(YOUR INSTRUCTIONS): Would you filter these records and copy every line that has the word "intros"?

#### DATA SUPPLIED ####

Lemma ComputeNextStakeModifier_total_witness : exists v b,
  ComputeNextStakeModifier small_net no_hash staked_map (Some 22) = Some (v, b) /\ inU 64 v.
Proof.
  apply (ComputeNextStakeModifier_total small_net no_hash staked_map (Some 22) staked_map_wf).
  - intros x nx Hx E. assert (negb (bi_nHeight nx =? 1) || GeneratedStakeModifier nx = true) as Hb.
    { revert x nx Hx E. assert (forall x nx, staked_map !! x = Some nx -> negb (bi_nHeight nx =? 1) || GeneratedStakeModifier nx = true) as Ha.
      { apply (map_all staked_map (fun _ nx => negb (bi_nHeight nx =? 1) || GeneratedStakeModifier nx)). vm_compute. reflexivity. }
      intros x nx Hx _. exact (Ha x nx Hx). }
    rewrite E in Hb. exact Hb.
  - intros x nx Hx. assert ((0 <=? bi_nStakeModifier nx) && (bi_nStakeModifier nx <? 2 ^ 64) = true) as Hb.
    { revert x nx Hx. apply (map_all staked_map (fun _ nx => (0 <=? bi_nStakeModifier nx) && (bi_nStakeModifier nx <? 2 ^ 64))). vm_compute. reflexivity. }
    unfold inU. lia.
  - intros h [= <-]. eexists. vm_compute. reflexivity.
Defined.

####

(SOLUTION TO THIS EXERCISE):
  - intros x nx Hx E. assert (negb (bi_nHeight nx =? 1) || GeneratedStakeModifier nx = true) as Hb.
      intros x nx Hx _. exact (Ha x nx Hx). }
  - intros x nx Hx. assert ((0 <=? bi_nStakeModifier nx) && (bi_nStakeModifier nx <? 2 ^ 64) = true) as Hb.
  - intros h [= <-]. eexists. vm_compute. reflexivity.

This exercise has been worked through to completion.